[Opening Records to process section]
(* ===== verification/Compaction.v ===== *)
(** * Batches of findOne queries answered by one query

    Several findOne queries on the same model and key become one findMany query
    on the list of their keys; its result is taken apart again into the answers
    of the single queries. *)
From stdpp Require Import gmap.
From S2P Require Import Prelude Effects SqlSchema Dml Converter Models Projections Filters ValueOrder SqlRead QueryAst QueryGraph NestedRead Interpreter NestedFacts Joining QueryDocument ReadBuilder WriteBuilder WriteQueries QueryParser ResponseIr Executor ResponseFacts.

(** ** Equality of values of a document *)
Section values.
Context `{VT : ValueTypes} {VO : ValueOrd VT}.
Context (HVT : ValueTypesOk VT) (HVO : ValueOrdOk VT VO) (HVE : ValueEqOk VT VO).
Lemma query_value_ind (P : QueryValue -> Prop) : (forall v, (forall l, v = QV_List l -> Forall P l) -> (forall o, v = QV_Object o -> Forall (fun p => P p.2) o) -> P v) -> forall v, P v.
Proof.
  intros H. fix IH 1. intros v. apply H.
  - destruct v; try discriminate. intros l' [= <-]. induction l as [|x l IHl]; constructor; [apply IH|exact IHl].
  - destruct v; try discriminate. intros o' [= <-]. induction o as [|x o IHo]; constructor; [apply IH|exact IHo].
Qed.
Lemma QueryValue_eqb_list l k : QueryValue_eqb (QV_List l) (QV_List k) = list_eqb QueryValue_eqb l k.
Proof. revert k. induction l as [|x l IH]; intros [|y k]; try done. cbn in *. by rewrite IH. Qed.
Definition entry_eqb (a b : string * QueryValue) : bool := (a.1 ≟ b.1) && QueryValue_eqb a.2 b.2.
Lemma QueryValue_eqb_object l k : QueryValue_eqb (QV_Object l) (QV_Object k) = list_eqb entry_eqb l k.
Proof. revert k. induction l as [|[n x] l IH]; intros [|[m y] k]; try done. cbn in *. by rewrite IH. Qed.
Lemma decimal_eqb_ok : eqb_ok decimal_eqb.
Proof.
  split; [by apply HVT|]. intros a b c Hab%HVE. apply eq_true_iff_eq. rewrite !(decimal_eqb_cmp (ValueEqOk := HVE)). destruct (decimal_cmp_ok (ValueOrdOk := HVO)) as (_ & _ & _ & He).
  by rewrite (He a b c Hab).
Qed.
Lemma list_eqb_refl_elem {A} (eqb : A -> A -> bool) l : Forall (fun x => eqb x x = true) l -> list_eqb eqb l l = true.
Proof. induction 1 as [|x l Hx _ IH]; [done|]. cbn. by rewrite Hx. Qed.
Lemma list_eqb_trans_elem {A} (eqb : A -> A -> bool) a b c : Forall (fun x => forall y z, eqb x y = true -> eqb x z = eqb y z) a -> list_eqb eqb a b = true -> list_eqb eqb a c = list_eqb eqb b c.
Proof.
  intros Ha. revert b c. induction Ha as [|x a Hx _ IH]; intros [|y b] [|z c]; try done. cbn. intros [H1 H2]%andb_true_iff. by rewrite (Hx y z H1), (IH b c H2).
Qed.
Lemma QueryValue_eqb_ok : eqb_ok QueryValue_eqb.
Proof.
  split.
  - intros v. induction v as [v Hl Ho] using query_value_ind. destruct v as [z|d|s|b| |s|l|o]; rewrite ?QueryValue_eqb_list, ?QueryValue_eqb_object;
      [apply Z.eqb_refl|apply decimal_eqb_ok|by apply bool_decide_eq_true_2|apply eqb_reflx|done|by apply bool_decide_eq_true_2|by apply list_eqb_refl_elem, Hl|].
    apply list_eqb_refl_elem. eapply Forall_impl; [by apply Ho|]. intros [k x] Hx. unfold entry_eqb. cbn in *. by rewrite bool_decide_eq_true_2, Hx.
  - intros v. induction v as [v Hl Ho] using query_value_ind. intros w u. destruct v, w; try discriminate; rewrite ?QueryValue_eqb_list, ?QueryValue_eqb_object; intros H.
    + apply Z.eqb_eq in H as ->. done.
    + destruct u; try done. by apply decimal_eqb_ok.
    + apply bool_decide_eq_true in H as ->. done.
    + apply eqb_prop in H as ->. done.
    + done.
    + apply bool_decide_eq_true in H as ->. done.
    + destruct u; try done. rewrite !QueryValue_eqb_list. apply list_eqb_trans_elem; [|done]. by apply Hl.
    + destruct u; try done. rewrite !QueryValue_eqb_object. apply list_eqb_trans_elem; [|done]. eapply Forall_impl; [by apply Ho|].
      intros [k x] Hx [k' y] [k'' z]. unfold entry_eqb. cbn in *. intros [->%bool_decide_eq_true Hxy]%andb_true_iff. by rewrite (Hx y z Hxy).
Qed.
End values.

(** ** One key *)
Section compaction.
Context `{VT : ValueTypes} {VO : ValueOrd VT} `{IT : Itertools} {JN : JsonNumbers} {DP : DocumentParsers} {PG : Petgraph}.
Context {ConnectorError : Type}.
Definition is_object (v : QueryValue) : bool := match v with QV_Object _ => true | _ => false end.
(** findOne by one field. *)
Definition find_one (name k : string) (nested : list Selection) (v : QueryValue) : Selection := mkSelection name None [("where", QV_Object [(k, v)])] nested.
Definition by_key (name k : string) (s : Selection) (q : list Selection * QueryValue) : Prop := is_object q.2 = false /\ s = find_one name k q.1 q.2.
Lemma key_entries_single k v : is_object v = false -> key_entries [(k, v)] = [(k, v)].
Proof. by destruct v. Qed.
Lemma collect_keys {E} name k sels qs : Forall2 (by_key name k) sels qs -> forall acc, for_each (add_to_set (E := E)) sels (SetSingle k acc) = Ok (SetSingle k (acc ++ qs.*2)).
Proof.
  induction 1 as [|s [nested v] sels qs [Hv ->] _ IH]; intros acc; cbn [for_each]; [by rewrite app_nil_r|]. cbn [fst snd] in *.
  unfold add_to_set at 2. cbn [find_one sel_arguments head unwrap mbind outcome_bind into_object snd]. rewrite (key_entries_single k v Hv). cbn [foldl fst snd set_push mbind outcome_bind].
  rewrite bool_decide_eq_true_2 by done. rewrite IH, <-app_assoc. done.
Qed.
Lemma response_keys {E} name k sels qs : Forall2 (by_key name k) sels qs -> map_m (response_key (E := E)) sels = Ok ((fun v => [(k, v)]) <$> qs.*2).
Proof.
  induction 1 as [|s [nested v] sels qs [Hv ->] _ IH]; [done|]. cbn [map_m]. rewrite IH. unfold response_key. cbn in *. by destruct v.
Qed.
(** The query for all keys, which also selects the key. *)
Definition find_many (name k : string) (nested : list Selection) (vs : list QueryValue) : Selection :=
  mkSelection (replace_once "findOne" "findMany" name) None [("where", QV_Object [(k +:+ "_in", QV_List vs)])]
    (nested ++ if iter_any (fun x => sel_name x ≟ k) nested then [] else [Selection_builder k]).
Lemma compacted_query {E} name k nested v sels qs : is_object v = false -> Forall2 (by_key name k) sels qs ->
  CompactedDocument_from (E := E) (OpRead <$> find_one name k nested v :: sels) =
  Ok (mkCompactedDocument ((fun v => [(k, v)]) <$> v :: qs.*2) (sel_name <$> nested) (OpRead (find_many name k nested (v :: qs.*2))) [k] (replace_once "findOne" EmptyString name)).
Proof.
  intros Hv HF. unfold CompactedDocument_from.
  assert (Hr : forall l : list Selection, map_m (fun op => unwrap (E := E) "Trying to compact a write operation." (into_read op)) (OpRead <$> l) = Ok l).
  { induction l as [|x l IH]; [done|]. cbn in *. by rewrite IH. }
  assert (Hfirst : add_to_set (E := E) SetEmpty (find_one name k nested v) = Ok (SetSingle k [v])) by (unfold add_to_set; cbn; by destruct v).
  rewrite Hr. cbn [mbind outcome_bind head unwrap for_each]. rewrite Hfirst. cbn [mbind outcome_bind]. rewrite (collect_keys name k sels qs HF). cbn [mbind outcome_bind app].
  rewrite (response_keys name k (find_one name k nested v :: sels) ((nested, v) :: qs)) by (by constructor). cbn [mbind outcome_bind fmap list_fmap head unwrap snd].
  do 3 f_equal; [|by rewrite (key_entries_single k v Hv)]. unfold find_many, with_alias, push_argument, add_keys. cbn [set_keys foldl].
  unfold contains_nested_selection. cbn [with_nested nested_selections Selection_builder sel_name sel_arguments sel_alias in_value].
  unfold find_one. cbn [nested_selections sel_name sel_alias]. destruct (iter_any _ nested); cbn [with_nested push_nested_selection nested_selections sel_name sel_alias sel_arguments Selection_builder app]; by rewrite ?app_nil_r.
Qed.

(** *** Queries that can be compacted *)
Lemma drop_prefix_app p : forall s rest, drop_prefix p s = Some rest -> s = p +:+ rest.
Proof.
  induction p as [|c p IH]; intros s rest; [by destruct s; intros [= <-]|]. destruct s as [|d s]; [done|]. cbn.
  destruct (Ascii.eqb_spec c d) as [->|]; [|done]. intros H. by rewrite (IH s rest H) at 1.
Qed.
Lemma replaced_prefix to name : str_starts_with "findOne" name = true -> exists rest, name = "findOne" +:+ rest /\ replace_once "findOne" to name = to +:+ rest.
Proof.
  unfold str_starts_with. destruct (drop_prefix "findOne" name) as [rest|] eqn:Ed; [|done]. intros _. exists rest. split; [by apply drop_prefix_app|].
  destruct name; [done|]. cbn [replace_once]. by rewrite Ed.
Qed.
Lemma selection_eqb_name a b : Selection_eqb a b = true -> sel_name a = sel_name b.
Proof. destruct a, b. unfold Selection_eqb. cbn. intros H. repeat (apply andb_true_iff in H as [H _]). by apply bool_decide_eq_true in H. Qed.
(** The names selected by a query are those selected by the first one. *)
Lemma compacted_names name k nested v sels qs : can_compact (BatchMulti (OpRead <$> find_one name k nested v :: sels)) = true -> NoDup (sel_name <$> nested) ->
  Forall2 (by_key name k) sels qs -> Forall (fun q => sel_name <$> q.1 ≡ₚ sel_name <$> nested) qs.
Proof.
  intros Hc Hn HF. cbn [fmap list_fmap can_compact] in Hc. apply andb_true_iff in Hc as [_ Hc]. induction HF as [|s [n w] sels qs [_ ->] _ IH]; [constructor|].
  cbn [fmap list_fmap forallb] in Hc. apply andb_true_iff in Hc as [Hs Hc]. constructor; [|by apply IH]. cbn [fst].
  cbn [op_nested op_selection find_one nested_selections fst snd] in Hs. apply andb_true_iff in Hs as [Hs Hall]. apply andb_true_iff in Hs as [_ Hl%bool_decide_eq_true].
  symmetry. apply submseteq_length_Permutation; [|rewrite !length_fmap; lia]. apply NoDup_submseteq; [done|].
  intros x (f & -> & Hf)%list_elem_of_fmap. apply (forallb_elem _ _ Hall) in Hf. apply existsb_exists in Hf as (g & Hg%list_elem_of_In & He).
  apply list_elem_of_fmap. exists g. split; [by rewrite (selection_eqb_name g f He)|done].
Qed.

(** *** The answers *)
Abbreviation Answer := (PrismaResponse (ConnectorError := ConnectorError)).
(** The object of the result whose field [k] holds a given value. *)
Definition holds (k : string) (v : QueryValue) (m : Map) : bool :=
  match assoc_find String.eqb k m with Some (ItemValue pv) => QueryValue_eqb (QueryValue_from pv) v | _ => false end.
Definition has_key (k : string) (m : Map) : Prop := exists pv, assoc_find String.eqb k m = Some (ItemValue pv).
Definition answer (name : string) (selected : list string) (found : option Map) : Answer :=
  PrismaSingle (insert_data name (match found with Some m => ItemMap (iter_filter (fun e => iter_any (fun n => n ≟ e.1) selected) m) | None => ItemValue PV_Null end) Responses_new).
Context (HVT : ValueTypesOk VT) (HVO : ValueOrdOk VT VO) (HVE : ValueEqOk VT VO).
Lemma index_by_key k objs : Forall (has_key k) objs -> exists l,
  index_by (ConnectorError := ConnectorError) [k] (ItemMap <$> objs) = Ok (foldl (fun m p => index_insert (list_eqb QueryValue_eqb) p.1 p.2 m) [] l) /\
  l.*2 = objs /\ Forall (fun p => exists pv, assoc_find String.eqb k p.2 = Some (ItemValue pv) /\ p.1 = [QueryValue_from pv]) l.
Proof.
  intros Hk. unfold index_by. generalize (@nil (list QueryValue * Map)) as m0. induction Hk as [|m objs (pv & Hpv) _ IH]; intros m0; [by exists []|].
  cbn [fmap list_fmap for_each into_map unwrap mbind outcome_bind].
  assert (Hkey : index_key (ConnectorError := ConnectorError) [k] m = Ok [QueryValue_from pv]) by (unfold index_key; cbn [map_m]; rewrite Hpv; done). rewrite Hkey. cbn [mbind outcome_bind].
  destruct (IH (index_insert (list_eqb QueryValue_eqb) [QueryValue_from pv] m m0)) as (l & Hl & Hobjs & HF). exists (([QueryValue_from pv], m) :: l).
  split_and!; [exact Hl|cbn; by rewrite Hobjs|]. constructor; [by exists pv|done].
Qed.
Lemma found_object k v (l : list (list QueryValue * Map)) : Forall (fun p => exists pv, assoc_find String.eqb k p.2 = Some (ItemValue pv) /\ p.1 = [QueryValue_from pv]) l ->
  assoc_find (list_eqb QueryValue_eqb) [v] (foldl (fun m p => index_insert (list_eqb QueryValue_eqb) p.1 p.2 m) [] l) = last (iter_filter (holds k v) l.*2).
Proof.
  intros HF. rewrite assoc_find_inserts by (by apply eqb_ok_list, QueryValue_eqb_ok). rewrite <-fmap_last. f_equal.
  induction HF as [|[key m] l (pv & Hpv & Hkey) _ IH]; [done|]. cbn [fst snd] in *. subst key. cbn [List.filter fst fmap list_fmap]. unfold holds at 1. cbn [snd]. rewrite Hpv. cbn [list_eqb].
  rewrite andb_true_r. destruct (QueryValue_eqb _ v); cbn; by rewrite <-IH.
Qed.
End compaction.

Section answers.
Context `{VT : ValueTypes} {VO : ValueOrd VT} `{IT : Itertools} {JN : JsonNumbers} {DP : DocumentParsers} {PG : Petgraph}.
Context {ConnectorError : Type}.
(** C35: A batch of findOne queries on one model, each by a value of the same field, that [can_compact] accepts (the same operation and the same selections below, in any order), in which no query has an alias, is compacted into a findMany query for the list of these values, which selects that field as well, and whose result is found under the name the handler looks for. From the objects of that result, each with the field, every query is answered under its own name with the object that holds its value, cut to the names it selects, and with null when there is none. (A first query with an alias makes the handler panic. The names a query selects are assumed distinct.) *)
Theorem compacted_batch_answers name k nested v sels qs objs rest : ValueTypesOk VT -> ValueOrdOk VT VO -> ValueEqOk VT VO ->
  is_object v = false -> Forall2 (by_key name k) sels qs -> NoDup (sel_name <$> nested) ->
  can_compact (BatchMulti (OpRead <$> find_one name k nested v :: sels)) = true -> Forall (has_key k) objs ->
  exists d, compact (E := CoreError (ConnectorError := ConnectorError)) (BatchMulti (OpRead <$> find_one name k nested v :: sels)) = Ok (BatchCompact d) /\
    cd_operation d = OpRead (find_many name k nested (v :: qs.*2)) /\ sel_name (find_many name k nested (v :: qs.*2)) = plural_name d /\
    compacted_answers d (mkResponses ((plural_name d, ItemRef (ItemList (ItemMap <$> objs))) :: rest) []) =
      Ok ((fun q => answer (ConnectorError := ConnectorError) name (sel_name <$> q.1) (last (iter_filter (holds k q.2) objs))) <$> (nested, v) :: qs).
Proof.
  intros HVT HVO HVE Hv HF Hn Hc Hk. eexists. unfold compact. rewrite Hc, (compacted_query name k nested v sels qs Hv HF). cbn [mbind outcome_bind]. split; [done|]. split; [done|].
  assert (Hname : str_starts_with "findOne" name = true) by (cbn [fmap list_fmap can_compact] in Hc; by apply andb_true_iff in Hc as [Hc _]).
  destruct (replaced_prefix EmptyString name Hname) as (r & Hr & Hempty), (replaced_prefix "findMany" name Hname) as (r' & Hr' & Hmany).
  assert (r' = r) as -> by (rewrite Hr in Hr'; by injection Hr'). split.
  { unfold find_many, plural_name. cbn [sel_name cd_name]. by rewrite Hmany, Hempty. }
  assert (Hsingle : forall a b c d, single_name (mkCompactedDocument a b c d (replace_once "findOne" EmptyString name)) = name)
    by (intros; unfold single_name; cbn [cd_name]; rewrite Hempty; symmetry; exact Hr).
  unfold compacted_answers, take_data. cbn [data assoc_find]. rewrite String.eqb_refl.
  cbn [unwrap mbind outcome_bind item_into_list cd_keys cd_arguments cd_nested_selection]. destruct (index_by_key (ConnectorError := ConnectorError) k objs Hk) as (l & Hl & <- & HF').
  rewrite Hl. cbn [mbind outcome_bind]. f_equal. change (v :: qs.*2) with ((nested, v) :: qs).*2. rewrite <-!list_fmap_compose. apply list_fmap_ext. intros i q Hq%list_elem_of_lookup_2.
  unfold compacted_answer, answer. cbn [compose fmap list_fmap snd]. rewrite (found_object HVT HVO HVE k q.2 l HF'). rewrite Hsingle.
  do 2 f_equal. destruct (last _) as [m|]; [|done]. f_equal. apply List.filter_ext. intros e.
  assert (Hp : sel_name <$> q.1 ≡ₚ sel_name <$> nested).
  { pose proof (compacted_names name k nested v sels qs Hc Hn HF) as Hall. rewrite Forall_forall in Hall. apply elem_of_cons in Hq as [->|Hq]; [done|by apply Hall]. }
  apply eq_true_iff_eq. rewrite !iter_any_spec. setoid_rewrite Hp. done.
Qed.
End answers.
[Closing Records to process section]
• _Task objective_
Lines of the listing above that contain the word "Hname" should all be returned.

• _Task response_
  assert (Hname : str_starts_with "findOne" name = true) by (cbn [fmap list_fmap can_compact] in Hc; by apply andb_true_iff in Hc as [Hc _]).
  destruct (replaced_prefix EmptyString name Hname) as (r & Hr & Hempty), (replaced_prefix "findMany" name Hname) as (r' & Hr' & Hmany).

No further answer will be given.